Conditions like ALS, better known as Lou Gehrig's Disease, are still the most devastating, and it is the reason why research for a cure is a constant mission.
"That's why were here - to provide hope for these families," said Rachel Commeford, executive director at the Muscular Dystrophy Association of Southern Nevada.
The MDA raises money for the research, but the organization notes there is still more work to be done.
Commeford is certain there is a severe lack of awareness to muscular ailments in the region.
"Oh, certainly," she said. "Because there's 430 family members here in Las Vegas - and what - I think in Clark County we have two million residents? I mean, it seems like a very small number."
One of the organization's fundraisers hits home for Tim Szymanski. It's the annual Fill-the-Boot drive, a firefighter-led drive with roots in Las Vegas.

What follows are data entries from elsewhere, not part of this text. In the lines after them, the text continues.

(** Parameters as [NewLimitedReaderAction] and [UpdateParameter] set them. *)
Lemma parameters_spec rate burst :
  in_i64 rate -> in_i64 burst ->
  let rate' := if rate <=? 0 then 1024 * 30 else rate in
  let burst' := if burst <=? 0 then 1024 * 100000 else burst in
  0 < rate' < 2 ^ 63 /\ 0 < burst' < 2 ^ 63 /\ 0 <= burst' ÷ LimitshareSize <= burst'.
Proof.
  intros Hr Hb rate' burst'. unfold in_signed in Hr, Hb.
  assert (0 < rate' < 2 ^ 63) by (unfold rate'; case_match; to_prop; lia).
  assert (0 < burst' < 2 ^ 63) by (unfold burst'; case_match; to_prop; lia).
  eauto using max_flow_range.
Qed.

Lemma new_action_ok now rate burst :
  in_i64 rate -> in_i64 burst -> action_ok (NewLimitedReaderAction now rate burst).
Proof.
  intros Hr Hb. destruct (parameters_spec rate burst Hr Hb) as (? & ? & ?).
  constructor; cbn [readRate readBurst residReadueBurst slimitMaxFlow slimitArray
    NewLimitedReaderAction]; try done; try lia.
  apply Forall_replicate. lia.
Qed.

(** A bucket whose burst is too small to give its slices a share. *)
Definition starved (l : LimitedReaderAction) : Prop :=
  action_ok l /\ slimitMaxFlow l = 0 /\ slimitArray l = replicate 8 0.

Lemma refill_starved now l o l' :
  starved l -> refill now 0 l = (o, l') -> default 0 o = 0.
Proof.
  intros (Hok & Hm & _). pose proof (ok_resid _ Hok). pose proof (ok_burst _ Hok).
  unfold refill. simpl. repeat case_match; to_prop; intros; simplify_eq/=; lia.
Qed.

Lemma GetReadSize_starved now dataLen l :
  starved l -> 0 <= dataLen < 2 ^ 63 ->
  exists l', GetReadSize now dataLen l = Ret (0, l') /\ starved l'.
Proof.
  intros Hs Hd. pose proof Hs as (Hok & Hm & Harr).
  destruct (GetReadSize_spec now dataLen l Hok Hd)
    as (size & l' & E & Hok' & (_ & _ & Hp) & _).
  enough (size = 0 /\ slimitArray l' = replicate 8 0) as [-> Ha].
  { exists l'. split; [done|]. split_and!; [done|congruence|done]. }
  unfold GetReadSize in E. cbn [slimitArray] in E. rewrite Harr in E.
  destruct (replicate 8 0 !! _) as [rflow|] eqn:Hl; [|done].
  pose proof Hl as [Hr _]%lookup_replicate. subst rflow.
  set (l0 := mkAction _ _ _ _ _ _ _) in E.
  assert (starved l0) as Hs0.
  { split_and!; [|done..]. destruct Hok. rewrite Harr in *. by constructor. }
  destruct (refill now 0 l0) as [o l1] eqn:Er.
  pose proof (refill_starved _ _ _ _ Hs0 Er) as Ho.
  apply refill_spec in Er as (Hok1 & _ & Ha1 & _); [|apply Hs0|lia].
  cbn [slimitArray] in Ha1.
  destruct o as [available|]; simpl in Ho; [subst available|by simplify_eq].
  pose proof (ok_rate _ Hok1). unfold take_flow in E.
  rewrite !Z.geb_leb, !(proj2 (Z.leb_le 0 _)) in E by lia.
  injection E as <- <-. cbn [slimitArray]. split; [done|].
  rewrite Ha1. by apply list_insert_id.
Qed.

(** ** The reader's invariant *)

Section reader_spec.
Context {R : Type} `{StreamReader R}.

Record reader_ok (l : LimitedReader R) : Prop := {
  lr_source_ok : rd_ok (lr_r l);
  lr_buf_size : length (lr_tempbuf l) = tempbuf_size;
  lr_in_range : 0 <= lr_llen l /\ Z.of_nat (lr_off l) + lr_llen l <= Z.of_nat tempbuf_size
}.

(** The bytes read from the source and not delivered yet. *)
Definition pending (l : LimitedReader R) : bytes :=
  take (Z.to_nat (lr_llen l)) (drop (lr_off l) (lr_tempbuf l)).

Definition limited_stream (l : LimitedReader R) : bytes := pending l ++ rd_stream (lr_r l).

Lemma fill_buf_spec l l' err :
  reader_ok l -> fill_buf l = (l', err) ->
  reader_ok l' /\ limited_stream l' = limited_stream l /\ lr_llen l' < 2 ^ 63.
Proof.
  intros [Hsrc Hsz Hr] E. unfold fill_buf in E.
  assert (Z.of_nat tempbuf_size = 2048) as Ht by reflexivity.
  case_match eqn:E0; to_prop.
  - destruct (rd_read tempbuf_size (lr_r l)) as [[d e] r'] eqn:Er.
    apply rd_read_spec in Er as (Hok & Hlen & Hs); [|done]. simplify_eq.
    unfold limited_stream, pending; simpl. rewrite E0, Hs. simpl.
    rewrite Nat2Z.id, drop_0, take_app_length. split_and!; try done; [|lia].
    constructor; simpl; [done| |lia].
    rewrite length_app, length_drop. lia.
  - simplify_eq. split_and!; [done..|lia].
Qed.

Lemma pending_length l : reader_ok l -> length (pending l) = Z.to_nat (lr_llen l).
Proof.
  intros [_ Hsz Hr]. unfold pending. rewrite length_take, length_drop, Hsz. lia.
Qed.

(** One [Read]: never a panic, and the bytes returned are exactly taken off
    the front of the stream. *)
Lemma LimitedReader_Read_spec ctx_err now plen l a :
  reader_ok l -> action_ok a ->
  exists d e l' a', LimitedReader_Read ctx_err now plen l a = Ret ((d, e), l', a') /\
    reader_ok l' /\ action_ok a' /\ (length d <= plen)%nat /\
    limited_stream l = d ++ limited_stream l' /\
    (e = None -> plen <> 0%nat -> d <> []).
Proof.
  intros Hl Ha. unfold LimitedReader_Read. destruct ctx_err as [e|].
  { exists [], (Some e), l, a. split_and!; try done. simpl; lia. }
  destruct (fill_buf l) as [l1 err] eqn:Ef.
  apply fill_buf_spec in Ef as (Hl1 & Hs & Hb); [|done]. rewrite <- Hs.
  destruct err as [e|].
  { exists [], (Some e), l1, a. split_and!; try done. simpl; lia. }
  destruct (lr_llen l1 <=? 0) eqn:E0; to_prop.
  { exists [], (Some EOF), l1, a. split_and!; try done. simpl; lia. }
  destruct (GetReadSize_spec now (lr_llen l1) a Ha ltac:(lia))
    as (size & a1 & -> & Ha1 & _ & Hs0 & Hsd & _ & _). simpl.
  set (size' := if size <=? 0 then 1 else size).
  assert (1 <= size' <= lr_llen l1) as Hsz by (unfold size'; case_match; to_prop; lia).
  set (n := if Z.of_nat plen >? size' then Z.to_nat size' else plen).
  assert ((n <= plen)%nat /\ Z.of_nat n <= lr_llen l1 /\ (plen <> 0 -> n <> 0)%nat)
    as (Hn1 & Hn2 & Hn3).
  { unfold n. rewrite Z.gtb_ltb. case_match; to_prop; lia. }
  pose proof Hl1 as [Hok1 Hsz1 Hr1]. assert (Z.of_nat tempbuf_size = 2048) as Ht by reflexivity.
  assert (length (drop (lr_off l1) (lr_tempbuf l1)) = tempbuf_size - lr_off l1)%nat as Hlen
    by (rewrite length_drop; lia).
  rewrite bool_decide_eq_true_2 by lia.
  rewrite i64_small by (unfold in_signed; lia).
  do 4 eexists. split; [reflexivity|]. split_and!; try done.
  - constructor; simpl; [done..|lia].
  - rewrite length_take. lia.
  - unfold limited_stream, pending; simpl. rewrite app_assoc. f_equal.
    rewrite <- drop_drop. set (buf := drop _ _).
    replace (Z.to_nat (lr_llen l1)) with (n + Z.to_nat (lr_llen l1 - Z.of_nat n))%nat by lia.
    by rewrite <- take_take_drop.
  - intros _ Hp Hd. apply (f_equal length) in Hd. rewrite length_take in Hd.
    simpl in Hd. specialize (Hn3 Hp). lia.
Qed.

#[global] Program Instance limited_stream_reader : StreamReader (limited_conn R) := {|
  rd_ok s := reader_ok (lc_reader s) /\ Forall (fun e => action_ok (snd e)) (lc_env s);
  rd_stream s := limited_stream (lc_reader s)
|}.
Next Obligation.
  intros n [l [|[[ctx_err now] a] env]] d e r' [Hl Ha]; unfold rd_read, limited_conn_reader;
    simpl in *; [intros [= <- <- <-]; simpl; split_and!; (done || lia)|].
  inv Ha. simpl in *.
  destruct (LimitedReader_Read_spec ctx_err now n l a Hl ltac:(done))
    as (d' & e' & l' & a' & -> & Hl' & ? & ? & ? & _).
  by intros [= <- <- <-].
Qed.
End reader_spec.

(** ** Relaying a connection to its end *)

(** A client that sends its data in non-empty segments and then closes. *)
Definition closing_conn (c : Conn) : Prop :=
  Forall (fun seg => seg <> []) (conn_in c) /\ conn_in_err c = EOF.

Lemma closing_conn_Read n c d e c' :
  (0 < n)%nat -> closing_conn c -> conn_Read n c = ((d, e), c') ->
  closing_conn c' /\
  (e = None /\ d <> [] \/ e = Some EOF /\ d = [] /\ conn_stream c = []).
Proof.
  unfold closing_conn, conn_Read, conn_stream. intros Hn [Hs He] E.
  destruct c as [[|seg rest] ie o oe]; simpl in *; [naive_solver|].
  apply Forall_cons_1 in Hs as [Hseg Hrest].
  case_bool_decide; simplify_eq/=; [naive_solver|].
  split; [split; [constructor; [|done]|done]|left; split; [done|]];
    intros Hd; apply (f_equal length) in Hd;
    rewrite ?length_drop, ?length_take in Hd; simpl in Hd; lia.
Qed.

Though it is still debated to this day if the drive originally started in Las Vegas or Boston.
In another twist of fate, the two firefighters who launched the Las Vegas drive in the 1950s would later be diagnosed with muscular dystrophy and die as a result.
"Since these two guys succumbed to the disease, and they started it here, it's almost like you have to pick up the torch and keep going – like, don't let me down," Tim Szymanski said.
Both Tim and Ellen Szymanski have always believed that everything happens for a reason. In this case, it's a process that began with Ellen's assignment - four decades ago.
"It really makes you think, why do you do things?" Ellen Szymanski wondered. "Like, who gave me this information? Did God tell me to write this story, so when it happened I wasn't panicking?"
"I laid in bed at night and thought, 'What did I do wrong?'" Tim Szymanski said. "And, it was almost like, ‘I don't know if I've got a future any longer. Am I going to be dead in a couple of years?'"
Tim Szymanski is now receiving treatments once a month, which are not cheap. Some treatments can cost thousands of dollars.
If he stops treatment, the disease would likely spread - eventually to his lungs, and stop his breathing.
Tim Szymanski is determined not to let that happen.
"I'm going to beat this thing," he proclaimed. "It's just an inconvenience in life right now, and if I do the treatments and do exactly what the doctor tells me to do, I'm going to make it to 100 like I've always planned. So I'm not going to let it get me down."
One of the most potent effects of MG is that it depletes one's strength and energy.
Tim Szymanski can no longer work 22-hour shifts and, without a pill every eight hours, he'll have trouble opening his eye again.
Dr. Ginsburg pointed out that some muscular diseases are hereditary, while others can surface without warning, and at any age.
The firefighters' boot drive for the MDA happens again in Las Vegas March 22 through April 7.